* [WORK REQUIRED]:
Each line in the records that mentions the word "finite" needs to be listed.

* [EXTRACTED INFORMATION]:
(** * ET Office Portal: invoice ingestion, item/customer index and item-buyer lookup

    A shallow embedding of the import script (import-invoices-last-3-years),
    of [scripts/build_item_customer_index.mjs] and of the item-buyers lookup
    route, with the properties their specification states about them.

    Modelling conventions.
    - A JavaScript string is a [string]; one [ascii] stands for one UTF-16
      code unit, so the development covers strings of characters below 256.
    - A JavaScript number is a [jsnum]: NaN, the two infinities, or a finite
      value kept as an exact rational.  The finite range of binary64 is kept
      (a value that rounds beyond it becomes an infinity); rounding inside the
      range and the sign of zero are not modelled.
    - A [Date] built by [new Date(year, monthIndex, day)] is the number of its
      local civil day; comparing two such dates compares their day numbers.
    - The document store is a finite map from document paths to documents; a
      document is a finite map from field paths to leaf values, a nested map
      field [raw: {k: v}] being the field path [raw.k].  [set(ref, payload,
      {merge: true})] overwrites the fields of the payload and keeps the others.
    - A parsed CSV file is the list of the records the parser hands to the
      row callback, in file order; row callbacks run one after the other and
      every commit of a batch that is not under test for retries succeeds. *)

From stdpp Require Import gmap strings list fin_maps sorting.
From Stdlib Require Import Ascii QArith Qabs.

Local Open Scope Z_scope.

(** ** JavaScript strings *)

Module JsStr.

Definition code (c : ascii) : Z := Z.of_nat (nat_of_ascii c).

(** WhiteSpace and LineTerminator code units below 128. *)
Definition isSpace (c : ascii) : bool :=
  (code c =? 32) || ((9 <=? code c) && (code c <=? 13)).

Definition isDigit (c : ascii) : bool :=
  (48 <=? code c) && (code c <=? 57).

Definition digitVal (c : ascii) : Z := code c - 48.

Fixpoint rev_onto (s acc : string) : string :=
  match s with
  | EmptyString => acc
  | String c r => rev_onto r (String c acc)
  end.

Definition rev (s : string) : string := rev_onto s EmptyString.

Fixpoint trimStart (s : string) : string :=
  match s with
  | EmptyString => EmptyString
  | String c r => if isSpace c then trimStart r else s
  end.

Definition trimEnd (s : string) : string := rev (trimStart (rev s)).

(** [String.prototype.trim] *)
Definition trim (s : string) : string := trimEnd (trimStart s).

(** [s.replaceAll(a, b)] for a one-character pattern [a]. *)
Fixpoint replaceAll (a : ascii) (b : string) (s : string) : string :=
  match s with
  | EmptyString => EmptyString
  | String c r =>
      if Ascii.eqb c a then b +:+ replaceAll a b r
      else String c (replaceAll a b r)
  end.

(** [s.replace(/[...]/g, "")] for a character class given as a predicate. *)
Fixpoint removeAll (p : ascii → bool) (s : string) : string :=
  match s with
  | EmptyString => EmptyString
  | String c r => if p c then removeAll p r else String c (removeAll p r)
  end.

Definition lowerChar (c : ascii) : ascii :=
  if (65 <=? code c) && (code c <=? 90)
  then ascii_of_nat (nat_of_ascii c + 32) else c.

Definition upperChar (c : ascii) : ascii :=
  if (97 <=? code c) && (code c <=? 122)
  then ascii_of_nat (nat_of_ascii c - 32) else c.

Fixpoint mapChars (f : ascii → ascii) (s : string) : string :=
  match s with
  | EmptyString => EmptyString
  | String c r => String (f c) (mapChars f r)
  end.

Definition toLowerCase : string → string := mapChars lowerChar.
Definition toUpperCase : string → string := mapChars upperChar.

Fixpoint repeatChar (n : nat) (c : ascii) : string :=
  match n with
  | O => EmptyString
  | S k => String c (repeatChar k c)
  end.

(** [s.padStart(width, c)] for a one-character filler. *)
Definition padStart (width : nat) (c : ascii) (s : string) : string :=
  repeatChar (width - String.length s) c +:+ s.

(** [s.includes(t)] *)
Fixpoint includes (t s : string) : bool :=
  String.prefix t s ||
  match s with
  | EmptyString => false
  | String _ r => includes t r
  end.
* * *
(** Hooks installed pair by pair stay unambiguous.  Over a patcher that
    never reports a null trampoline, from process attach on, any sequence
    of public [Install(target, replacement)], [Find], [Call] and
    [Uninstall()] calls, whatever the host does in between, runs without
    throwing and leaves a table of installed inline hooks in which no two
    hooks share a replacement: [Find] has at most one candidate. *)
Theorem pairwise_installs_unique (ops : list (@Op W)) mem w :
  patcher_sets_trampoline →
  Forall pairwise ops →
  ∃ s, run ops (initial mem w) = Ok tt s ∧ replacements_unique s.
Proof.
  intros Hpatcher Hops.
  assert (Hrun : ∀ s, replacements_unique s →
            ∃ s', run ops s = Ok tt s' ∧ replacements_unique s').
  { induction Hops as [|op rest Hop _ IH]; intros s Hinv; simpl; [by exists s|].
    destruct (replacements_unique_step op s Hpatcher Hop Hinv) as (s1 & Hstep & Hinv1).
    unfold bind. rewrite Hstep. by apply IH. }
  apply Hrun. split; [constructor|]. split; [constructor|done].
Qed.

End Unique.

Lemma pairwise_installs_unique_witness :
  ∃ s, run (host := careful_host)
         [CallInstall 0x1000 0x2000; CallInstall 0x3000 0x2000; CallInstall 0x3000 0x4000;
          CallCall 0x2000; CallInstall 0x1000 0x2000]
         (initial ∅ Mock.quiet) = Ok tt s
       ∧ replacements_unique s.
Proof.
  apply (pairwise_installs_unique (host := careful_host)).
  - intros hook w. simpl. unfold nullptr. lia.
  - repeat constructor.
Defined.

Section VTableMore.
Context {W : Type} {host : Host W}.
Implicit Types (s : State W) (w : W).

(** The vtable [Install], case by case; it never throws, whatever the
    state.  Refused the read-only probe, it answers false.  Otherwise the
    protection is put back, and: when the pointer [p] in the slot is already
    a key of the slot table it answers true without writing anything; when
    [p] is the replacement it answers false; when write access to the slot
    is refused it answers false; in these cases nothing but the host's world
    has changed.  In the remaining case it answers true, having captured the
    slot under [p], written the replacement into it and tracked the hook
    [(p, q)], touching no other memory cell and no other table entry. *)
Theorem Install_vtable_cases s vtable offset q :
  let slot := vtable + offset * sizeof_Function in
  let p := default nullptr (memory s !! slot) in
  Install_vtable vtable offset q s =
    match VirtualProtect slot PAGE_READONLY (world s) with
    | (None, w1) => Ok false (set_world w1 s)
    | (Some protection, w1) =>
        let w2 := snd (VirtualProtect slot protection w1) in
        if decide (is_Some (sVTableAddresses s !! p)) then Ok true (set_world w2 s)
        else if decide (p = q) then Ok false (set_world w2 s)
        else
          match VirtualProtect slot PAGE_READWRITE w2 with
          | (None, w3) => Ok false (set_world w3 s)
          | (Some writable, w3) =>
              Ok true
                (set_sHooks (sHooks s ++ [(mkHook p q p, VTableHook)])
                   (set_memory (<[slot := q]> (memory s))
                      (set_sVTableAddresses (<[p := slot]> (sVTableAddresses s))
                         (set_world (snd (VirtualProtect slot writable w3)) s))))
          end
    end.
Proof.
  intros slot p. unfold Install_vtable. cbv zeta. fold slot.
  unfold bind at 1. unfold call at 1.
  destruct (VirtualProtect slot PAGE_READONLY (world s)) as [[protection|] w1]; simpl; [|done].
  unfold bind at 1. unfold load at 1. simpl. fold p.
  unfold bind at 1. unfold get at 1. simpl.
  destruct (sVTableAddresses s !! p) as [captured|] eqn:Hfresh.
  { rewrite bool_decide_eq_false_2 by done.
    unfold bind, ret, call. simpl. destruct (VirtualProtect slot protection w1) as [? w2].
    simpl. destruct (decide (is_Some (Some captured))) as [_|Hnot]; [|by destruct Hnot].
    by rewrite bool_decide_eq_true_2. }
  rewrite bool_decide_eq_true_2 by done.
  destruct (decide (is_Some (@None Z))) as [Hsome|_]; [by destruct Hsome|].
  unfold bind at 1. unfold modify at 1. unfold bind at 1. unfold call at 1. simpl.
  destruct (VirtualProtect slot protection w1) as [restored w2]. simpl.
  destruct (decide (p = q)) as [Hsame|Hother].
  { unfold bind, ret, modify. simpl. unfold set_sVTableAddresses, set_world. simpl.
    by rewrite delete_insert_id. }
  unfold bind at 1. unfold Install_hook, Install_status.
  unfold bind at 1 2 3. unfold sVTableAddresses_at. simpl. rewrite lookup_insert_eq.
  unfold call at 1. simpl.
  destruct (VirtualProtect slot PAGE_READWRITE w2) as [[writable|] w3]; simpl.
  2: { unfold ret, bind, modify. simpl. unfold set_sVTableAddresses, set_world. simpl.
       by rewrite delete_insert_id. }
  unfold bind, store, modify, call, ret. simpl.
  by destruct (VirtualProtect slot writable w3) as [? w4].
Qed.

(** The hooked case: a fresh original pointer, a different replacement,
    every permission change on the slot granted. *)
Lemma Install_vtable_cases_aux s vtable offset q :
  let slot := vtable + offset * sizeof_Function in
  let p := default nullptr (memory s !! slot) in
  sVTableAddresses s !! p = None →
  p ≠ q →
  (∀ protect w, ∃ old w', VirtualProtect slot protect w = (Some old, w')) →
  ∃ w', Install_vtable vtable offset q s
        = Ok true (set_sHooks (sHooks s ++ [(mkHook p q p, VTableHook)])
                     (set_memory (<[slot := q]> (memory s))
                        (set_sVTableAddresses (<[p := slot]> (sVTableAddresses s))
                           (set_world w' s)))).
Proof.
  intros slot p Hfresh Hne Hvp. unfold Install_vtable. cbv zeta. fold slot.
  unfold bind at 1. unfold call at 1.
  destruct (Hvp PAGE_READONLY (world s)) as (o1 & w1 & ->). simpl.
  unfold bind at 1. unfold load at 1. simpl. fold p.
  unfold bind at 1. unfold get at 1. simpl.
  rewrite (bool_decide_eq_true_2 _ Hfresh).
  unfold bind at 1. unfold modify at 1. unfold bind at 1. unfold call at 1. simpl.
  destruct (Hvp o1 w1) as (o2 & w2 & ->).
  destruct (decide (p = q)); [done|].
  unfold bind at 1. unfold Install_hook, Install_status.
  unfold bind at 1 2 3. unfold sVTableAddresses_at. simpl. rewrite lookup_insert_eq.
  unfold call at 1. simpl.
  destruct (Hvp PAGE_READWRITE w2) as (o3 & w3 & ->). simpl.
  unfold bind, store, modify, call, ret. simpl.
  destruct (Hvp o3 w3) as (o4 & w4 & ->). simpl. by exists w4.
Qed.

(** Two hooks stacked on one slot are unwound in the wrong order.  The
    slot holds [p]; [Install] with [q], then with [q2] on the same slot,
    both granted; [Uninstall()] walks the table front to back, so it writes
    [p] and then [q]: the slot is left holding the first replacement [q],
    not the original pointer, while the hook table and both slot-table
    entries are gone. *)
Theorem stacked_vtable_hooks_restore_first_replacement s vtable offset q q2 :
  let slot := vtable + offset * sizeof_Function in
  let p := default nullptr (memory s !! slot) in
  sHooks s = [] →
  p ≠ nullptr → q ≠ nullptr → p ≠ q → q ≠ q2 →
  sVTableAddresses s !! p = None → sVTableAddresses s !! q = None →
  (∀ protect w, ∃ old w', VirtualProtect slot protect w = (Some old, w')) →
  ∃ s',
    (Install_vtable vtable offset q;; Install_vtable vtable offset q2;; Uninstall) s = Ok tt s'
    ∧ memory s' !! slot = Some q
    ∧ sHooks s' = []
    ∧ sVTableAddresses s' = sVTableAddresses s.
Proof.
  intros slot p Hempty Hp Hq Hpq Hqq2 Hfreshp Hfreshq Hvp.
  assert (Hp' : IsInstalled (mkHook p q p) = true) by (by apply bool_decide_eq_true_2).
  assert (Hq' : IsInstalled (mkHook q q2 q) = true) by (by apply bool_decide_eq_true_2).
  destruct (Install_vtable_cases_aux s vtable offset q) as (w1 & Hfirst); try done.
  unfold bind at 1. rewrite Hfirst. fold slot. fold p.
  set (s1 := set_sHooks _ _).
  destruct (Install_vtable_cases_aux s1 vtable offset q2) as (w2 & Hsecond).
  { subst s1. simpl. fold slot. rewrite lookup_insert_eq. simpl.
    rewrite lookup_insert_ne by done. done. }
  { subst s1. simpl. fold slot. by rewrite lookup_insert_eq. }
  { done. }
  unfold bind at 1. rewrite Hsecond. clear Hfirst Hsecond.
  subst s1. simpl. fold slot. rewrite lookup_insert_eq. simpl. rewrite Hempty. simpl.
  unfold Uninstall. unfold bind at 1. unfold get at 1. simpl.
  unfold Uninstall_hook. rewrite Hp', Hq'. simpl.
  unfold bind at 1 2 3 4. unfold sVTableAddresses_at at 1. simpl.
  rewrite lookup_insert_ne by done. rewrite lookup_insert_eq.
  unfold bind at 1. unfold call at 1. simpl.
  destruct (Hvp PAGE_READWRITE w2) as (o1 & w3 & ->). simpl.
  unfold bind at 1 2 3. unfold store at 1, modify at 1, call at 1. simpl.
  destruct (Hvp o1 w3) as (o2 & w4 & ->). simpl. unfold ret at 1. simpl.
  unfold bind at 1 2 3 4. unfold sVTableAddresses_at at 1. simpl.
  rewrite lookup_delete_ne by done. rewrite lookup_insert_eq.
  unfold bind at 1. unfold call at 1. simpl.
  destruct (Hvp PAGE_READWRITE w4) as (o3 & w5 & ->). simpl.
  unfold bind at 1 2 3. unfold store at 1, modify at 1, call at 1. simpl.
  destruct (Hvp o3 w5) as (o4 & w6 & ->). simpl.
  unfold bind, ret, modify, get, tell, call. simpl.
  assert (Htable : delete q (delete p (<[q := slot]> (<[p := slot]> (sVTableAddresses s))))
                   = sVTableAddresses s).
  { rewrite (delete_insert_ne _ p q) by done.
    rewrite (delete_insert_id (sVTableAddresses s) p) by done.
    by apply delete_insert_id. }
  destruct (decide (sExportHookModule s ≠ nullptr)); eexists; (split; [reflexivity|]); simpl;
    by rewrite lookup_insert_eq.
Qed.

* [PROBLEM SOLUTION]:
    - A JavaScript number is a [jsnum]: NaN, the two infinities, or a finite
      value kept as an exact rational.  The finite range of binary64 is kept
    - The document store is a finite map from document paths to documents; a
      document is a finite map from field paths to leaf values, a nested map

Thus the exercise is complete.